Shortly after getting out of the hospital and getting NO information on the process or protocols of stroke rehabilitation and recovery I started searching on the internet and found that no other survivor received useful information. This is an attempt to cover all stroke rehabilitation information that should be readily available to survivors so they can talk with informed knowledge to their medical staff. It's quite disgusting that this information is not available from every stroke association and doctors group.
My back ground story is here:http://oc1dean.blogspot.com/2010/11/my-background-story_8.html

Thursday, December 8, 2016

Generalized Anxiety Disorder in Stroke Patients

 With a 28% rate of this in stroke survivors I still bet your doctor is doing absolutely nothing to address this after 20 years. Is your doctor correlating this to the 33% of stroke survivors getting depressed? And does your doctor know the difference and different treatments needed?
http://stroke.ahajournals.org/content/27/2/270

A 3-Year Longitudinal Study

Monica Åström

Abstract

Background and Purpose This prospective study examined the prevalence and longitudinal course of generalized anxiety disorder (GAD) after stroke and its comorbidity with major depression over time. The contributions of lesion characteristics, functional impairment, and psychosocial factors to the development of GAD after stroke were studied.
Methods In a population-based cohort of 80 patients with acute stroke, we assessed GAD and comorbid major depression, functional ability, and social network at regular time points over 3 years.

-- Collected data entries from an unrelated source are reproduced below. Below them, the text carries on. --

(** * OpenEDI specification importer: a shallow embedding

    The importer (shared/utils/openedi-importer.ts) converts EdiNation
    OpenEDI descriptions of X12 transaction sets, in a legacy nested format
    and in an OpenAPI schema format, into the editor's document model of
    Loops, Segments and Elements (shared/models/edi-types.ts).

    Conventions of the embedding.
    - The numbers the importer copies out of a parsed document (lengths,
      repeat counts) and the order indices it counts are integers [Z].
    - The position of an element is a Number the code computes, with
      [parseInt], [Math.max], [+] and [-]: a [JS.number], which is an
      integer that a double holds, an infinity or NaN, with the rounding
      of doubles in every operation.
    - A string is a [string] of ASCII characters: case conversion, [trim]
      and the character classes of the regular expressions act on ASCII.
    - An optional field ([f?: T], or a field the code guards with [||] or
      [?.]) is an [option]; the other fields have their declared types.
    - A JSON object used as a mapping is the association list of its own
      entries in the order [Object.entries] enumerates them; a lookup
      [m[k]] also finds what objects inherit from [Object.prototype].
    - [uuidv4()], the allocation of arrays of code values and the clock are
      effects on a [World].
    - [JSON.parse] is a parameter of the dispatcher.
    - The recursion of [importOpenAPILoop] along the references of a schema
      has no bound in the source; its embedding takes the depth of call
      nesting that is available and has no result beyond it. *)

From Stdlib Require Import String Ascii List ZArith Lia Bool Arith.
From Stdlib Require Import Sorted Permutation.
From Stdlib Require DecimalString DecimalPos.
Import ListNotations.
Local Open Scope string_scope.
Local Open Scope Z_scope.

Set Implicit Arguments.
#[local] Set Warnings "-register-all".


(** ** Host-language primitives *)

Module JS.

(** [x || d] on an optional string: the empty string is falsy. *)
Definition truthy (s : option string) : option string :=
  match s with
  | Some "" => None
  | Some v => Some v
  | None => None
  end.

Definition or_string (s : option string) (d : string) : string :=
  match truthy s with Some v => v | None => d end.

(** [x || d] on an optional number: zero is falsy. *)
Definition or_number (n : option Z) (d : Z) : Z :=
  match n with
  | Some 0 => d
  | Some v => v
  | None => d
  end.

Definition is_upper (c : ascii) : bool :=
  let n := nat_of_ascii c in (65 <=? n)%nat && (n <=? 90)%nat.

Definition is_lower (c : ascii) : bool :=
  let n := nat_of_ascii c in (97 <=? n)%nat && (n <=? 122)%nat.

Definition is_digit (c : ascii) : bool :=
  let n := nat_of_ascii c in (48 <=? n)%nat && (n <=? 57)%nat.

(** The white space [String.prototype.trim] strips, within ASCII. *)
Definition is_space (c : ascii) : bool :=
  let n := nat_of_ascii c in
  (n =? 32)%nat || ((9 <=? n)%nat && (n <=? 13)%nat).

Definition upper_char (c : ascii) : ascii :=
  if is_lower c then ascii_of_nat (nat_of_ascii c - 32) else c.

(** [s.toUpperCase()] on a string of ASCII characters: the letters a to z
    are the only ones with an upper case of their own. *)
Fixpoint toUpperCase (s : string) : string :=
  match s with
  | EmptyString => EmptyString
  | String c r => String (upper_char c) (toUpperCase r)
  end.

Definition startsWith (s p : string) : bool := String.prefix p s.

(** [s.includes(p)] *)
Fixpoint includes (s p : string) : bool :=
  String.prefix p s ||
  match s with
  | EmptyString => false
  | String _ r => includes r p
  end.

Fixpoint drop (n : nat) (s : string) : string :=
  match n, s with
  | O, _ => s
  | S _, EmptyString => EmptyString
  | S k, String _ r => drop k r
  end.

(** [s.replace(p, '')] with a string pattern: the first occurrence of [p]
    is removed. *)
Fixpoint remove_first (p s : string) : string :=
  if String.prefix p s then drop (String.length p) s
  else match s with
       | EmptyString => EmptyString
       | String c r => String c (remove_first p r)
       end.

Fixpoint all_digits (s : string) : bool :=
  match s with
  | EmptyString => true
  | String c r => is_digit c && all_digits r
  end.

(** [s.match(/_(\d+)$/)]: the leftmost underscore that is followed by
    digits only, and at least one, up to the end of [s]; the result is
    the captured group. *)
Fixpoint match_digit_suffix (s : string) : option string :=
  match s with
  | EmptyString => None
  | String c r =>
      if Ascii.eqb c "_" && negb (String.eqb r "") && all_digits r
      then Some r
      else match_digit_suffix r
  end.

(** [s.replace(/_\d+$/, '')] *)
Fixpoint strip_digit_suffix (s : string) : string :=
  match s with
  | EmptyString => EmptyString
  | String c r =>
      if Ascii.eqb c "_" && negb (String.eqb r "") && all_digits r
      then EmptyString
      else String c (strip_digit_suffix r)
  end.

(** *** Numbers

    The Numbers that hold an integer, the infinities and NaN: what
    [parseInt], [Math.max] and the sums and differences of such Numbers
    give.  A Number is a double: it holds an integer of up to 53 bits as
    it is, and a longer one by its 53 leading bits. *)
Inductive number : Set :=
| Finite (z : Z)
| PosInfinity
| NegInfinity
| NaN.

(** The double nearest to the natural number [n], the even one of two that
    are as near: [n] itself up to 53 bits, and beyond them the 53 leading
    bits of [n], rounded on the bits that follow. *)
Definition round53 (n : Z) : Z :=
  let e := Z.log2 n - 52 in
  if e <=? 0 then n
  else
    let q := Z.shiftr n e in
    let r := Z.land n (Z.ones e) in
    let half := Z.shiftl 1 (e - 1) in
    if (r <? half) || ((r =? half) && Z.even q)
    then Z.shiftl q e
    else Z.shiftl (q + 1) e.

(** The Number for the integer [z]: the nearest double, and an infinity
    when that is beyond the largest double, (2^53 - 1) * 2^971. *)
Definition toNumber (z : Z) : number :=
  let m := round53 (Z.abs z) in
  if 2 ^ 1024 <=? m
  then (if z <? 0 then NegInfinity else PosInfinity)
  else Finite (Z.sgn z * m).

(** [- a] *)
Definition neg (a : number) : number :=
  match a with
  | Finite z => Finite (- z)
  | PosInfinity => NegInfinity
  | NegInfinity => PosInfinity
  | NaN => NaN
  end.

(** [a + b]: the sum of two integers is rounded to a double. *)
Definition add (a b : number) : number :=
  match a, b with
  | NaN, _ | _, NaN => NaN
  | PosInfinity, NegInfinity | NegInfinity, PosInfinity => NaN
  | PosInfinity, _ | _, PosInfinity => PosInfinity
  | NegInfinity, _ | _, NegInfinity => NegInfinity
  | Finite x, Finite y => toNumber (x + y)
  end.

(** [a - b] *)
Definition sub (a b : number) : number := add a (neg b).

(** [Math.max(a, b)] *)
Definition max (a b : number) : number :=
  match a, b with
  | NaN, _ | _, NaN => NaN
  | PosInfinity, _ | _, PosInfinity => PosInfinity
  | NegInfinity, c | c, NegInfinity => c
  | Finite x, Finite y => Finite (Z.max x y)
  end.

(** [Math.max(...xs)]: the largest of the arguments, NaN when one of them
    is, and the negative infinity of no argument at all. *)
Definition Math_max (xs : list number) : number := fold_left max xs NegInfinity.

(** [a === b] *)
Definition strictly_equal (a b : number) : bool :=
  match a, b with
  | Finite x, Finite y => x =? y
  | PosInfinity, PosInfinity | NegInfinity, NegInfinity => true
  | _, _ => false
  end.

(** [a < b] *)
Definition less (a b : number) : bool :=
  match a, b with
  | NaN, _ | _, NaN => false
  | _, NegInfinity => false
  | NegInfinity, _ => true
  | PosInfinity, _ => false
  | _, PosInfinity => true
  | Finite x, Finite y => x <? y
  end.

(** [a <= b] *)
Definition less_or_equal (a b : number) : bool := less a b || strictly_equal a b.

(** What [sort] makes of the Number its [compareFn] returns: negative,
    zero or positive, NaN being taken for zero. *)
Definition sign (v : number) : Z :=
  match v with
  | Finite z => Z.sgn z
  | PosInfinity => 1
  | NegInfinity => -1
  | NaN => 0
  end.

Definition digit_value (c : ascii) : Z := Z.of_nat (nat_of_ascii c - 48).

(** The integer a string of decimal digits spells. *)
Fixpoint parse_digits (acc : Z) (s : string) : Z :=
  match s with
  | EmptyString => acc
  | String c r => parse_digits (10 * acc + digit_value c) r
  end.

(** [parseInt(s, 10)] on a string of decimal digits: the Number for the
    integer the digits spell, all of them read, and NaN when there is no
    digit. *)
Definition parseInt (s : string) : number :=
  match s with
  | EmptyString => NaN
  | _ => toNumber (parse_digits 0 s)
  end.

(** [s.replace(/([A-Z])/g, ' $1')] *)
Fixpoint space_before_capitals (s : string) : string :=
  match s with
  | EmptyString => EmptyString
  | String c r =>
      if is_upper c then String " " (String c (space_before_capitals r))
      else String c (space_before_capitals r)
  end.

Fixpoint trimStart (s : string) : string :=
  match s with
  | EmptyString => EmptyString
  | String c r => if is_space c then trimStart r else s
  end.
(** X6.  In exact arithmetic, on a non-empty closed graph and for a damping
    factor in [[0,1]], every mapping a round starts from has total rank 1,
    and the round hands on what it was given: a round started from total
    [S] ends with total [(1 - d) + d * S], which is 1 again.  (The program
    computes in floats, which follow this law up to rounding; its final
    division by the total is what absorbs the rounding.) *)
Theorem adopted_ranks_total (corpus : graph) (d : Q) (k : nat) (x x' : ranks) :
  corpus ≠ ∅ → closed_universe corpus → 0 <= d → d <= 1 →
  adopted corpus d k = Ok x →
  compute_round corpus d (len corpus) x = Ok x' →
  Qsum (values x) == 1 ∧
  Qsum (values x') == (1 - d) + d * Qsum (values x) ∧
  Qsum (values x') == 1.
Proof.
  intros Hne Hclosed _ _ Hk Hround.
  pose proof (adopted_dom corpus d k x Hk) as Hdom.
  destruct (compute_round_spec corpus d x Hdom) as (y & Hy & Hdomy & Hspec).
  rewrite Hround in Hy. injection Hy as <-.
  assert (Qsum (values x) == 1) as Hsum.
  { rewrite (Qsum_values_dom corpus) by done. by eapply adopted_total. }
  assert (Qsum (values x') == (1 - d) + d * Qsum (values x)) as Hstep.
  { rewrite !(Qsum_values_dom corpus) by done.
    rewrite (sum_over_ext _ _ (spec_new_rank corpus d (rank_of x))); last first.
    { intros p Hp%elem_of_keys. by apply Hspec. }
    by apply spec_new_rank_total. }
  split; [done|]. split; [done|]. rewrite Hstep, Hsum. ring.
Qed.
(** ** LabelRemapper *)

(** Lines 379-388: ten masked assignments on the array [I], in place. *)
Definition remap_labels (I : loc) : M unit :=
  setitem_where I (λ v, v =? 2) 1;;
  setitem_where I (λ v, v =? 17) 15;;
  setitem_where I (λ v, v =? 18) 16;;
  setitem_where I (λ v, v =? 7) 9;;
  setitem_where I (λ v, v =? 8) 10;;
  setitem_where I (λ v, v =? 11) 13;;
  setitem_where I (λ v, v =? 12) 14;;
  setitem_where I (λ v, v =? 19) 21;;
  setitem_where I (λ v, v =? 20) 22;;
  setitem_where I (λ v, v =? 24) 23.

(** The same ten assignments as data, in the order of the source. *)
Definition remap_assignments : list (Z * Z) :=
  [(2, 1); (17, 15); (18, 16); (7, 9); (8, 10);
   (11, 13); (12, 14); (19, 21); (20, 22); (24, 23)].

(** What a pixel holding [v] holds after the assignments [l], in order. *)
Definition run_assignments (l : list (Z * Z)) (v : Z) : Z :=
  fold_left (λ x st, if x =? st.1 then st.2 else x) l v.

(** The table as the specification words it: a single lookup, every label
    that is not listed maps to itself. *)
Definition SymmetryTable (r : Z) : Z :=
  if r =? 2 then 1 else
  if r =? 17 then 15 else
  if r =? 18 then 16 else
  if r =? 7 then 9 else
  if r =? 8 then 10 else
  if r =? 11 then 13 else
  if r =? 12 then 14 else
  if r =? 19 then 21 else
  if r =? 20 then 22 else
  if r =? 24 then 23 else r.

(** Lines 376-388: the labels of the model, cast to [uint8], then remapped. *)
Definition label_remapper (labels : list (list Z)) : M loc :=
  I ← alloc (Gray (map (map astype_uint8) labels));
  remap_labels I;;
  mret I.

(** ** OpenCV

    The functions of [cv2] that the script calls.  Their pixels are OpenCV's
    business; the fields below fix what the script relies on: the shapes of
    the results, and that black is grey level 0. *)

Definition contour : Type := list (Z * Z).

Class OpenCV : Type := {
  (** the 256-entry table of [cv2.COLORMAP_PARULA] *)
  colormap : Z → pixel;
  (** [cv2.COLOR_BGR2GRAY] on one pixel *)
  bgr2gray : pixel → Z;
  bgr2gray_black : bgr2gray black = 0;
  (** [cv2.findContours(arr, cv2.RETR_TREE, cv2.CHAIN_APPROX_SIMPLE)]: the
      contours, and what is left in [arr] (OpenCV before 3.2 scribbles on
      its input, later versions leave it alone) *)
  findContours : list (list Z) → list contour * list (list Z);
  (** [cv2.drawContours(img, contours, -1, color, thickness)], which draws
      into [img] *)
  drawContours : list (list pixel) → list contour → pixel → Z → list (list pixel);
  drawContours_shape im cs c t h w :
    has_shape im h w → has_shape (drawContours im cs c t) h w;
  (** [cv2.resize(img, (width, height), interpolation=cv2.INTER_AREA)] *)
  resize : list (list pixel) → Z → Z → list (list pixel);
  resize_shape im width height :
    0 < width → 0 < height →
    has_shape (resize im width height) (Z.to_nat height) (Z.to_nat width)
}.

(** ** Python numbers *)

(** A finite binary64 value [mant * 2 ^ expo]. *)
Record float64 : Type := Float64 { mant : Z; expo : Z }.

(** floor (log2 (a / b)) for positive [a] and [b]. *)
Definition ilog2_quot (a b : Z) : Z :=
  let L := Z.log2 a - Z.log2 b in
  if b * 2 ^ Z.max 0 L <=? a * 2 ^ Z.max 0 (- L) then L else L - 1.

(** [n / d] rounded to the nearest integer, ties to even. *)
Definition round_half_even (n d : Z) : Z :=
  let q := n / d in
  let r := n mod d in
  if 2 * r <? d then q
  else if d <? 2 * r then q + 1
  else if Z.even q then q else q + 1.

(** [a / b] on Python ints, for [0 ≤ a] and [0 < b]: the quotient correctly
    rounded to 53 significant bits (quotients here are far from the
    subnormal and the overflow range). *)
Definition int_true_divide (a b : Z) : float64 :=
  if a =? 0 then Float64 0 0
  else
    let e := ilog2_quot a b - 52 in
    Float64 (round_half_even (a * 2 ^ Z.max 0 (- e)) (b * 2 ^ Z.max 0 e)) e.

(** [int(f)]: truncation towards zero. *)
Definition int_of_float (f : float64) : Z :=
  if 0 <=? expo f then mant f * 2 ^ expo f
  else Z.quot (mant f) (2 ^ (- expo f)).

(** [np.int32] scalars wrap around. *)
Definition wrap32 (z : Z) : Z := (z + 2 ^ 31) mod 2 ^ 32 - 2 ^ 31.
Definition i32_add (a b : Z) : Z := wrap32 (a + b).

Cerebral atrophy and brain lesion parameters were determined from CT scans performed at the acute stage and after 3 years.
Results The prevalence of GAD after stroke was 28% in the acute stage, and there was no significant decrease through the 3 years of follow-up. At 1 year, only 23% of the patients with early GAD (0 to 3 months) had recovered; those not recovered at this follow-up had a high risk of a chronic development of the anxiety disorder. Comorbidity with major depression was high and seemed to impair the prognosis of depression. At the acute stage after stroke, GAD plus depression was associated with left hemispheric lesion, whereas anxiety alone was associated with right hemispheric lesion. Cerebral atrophy was associated with both depression and anxiety disorder late but not early after stroke. Dependence in activities of daily living and reduced social network were associated with GAD at all follow-up periods except at the acute stage.
Conclusions GAD after stroke is a common and long-lasting affliction that interferes substantially with social life and functional recovery. There is a differentiation of factors implicated in its development based on the period of time since the stroke event.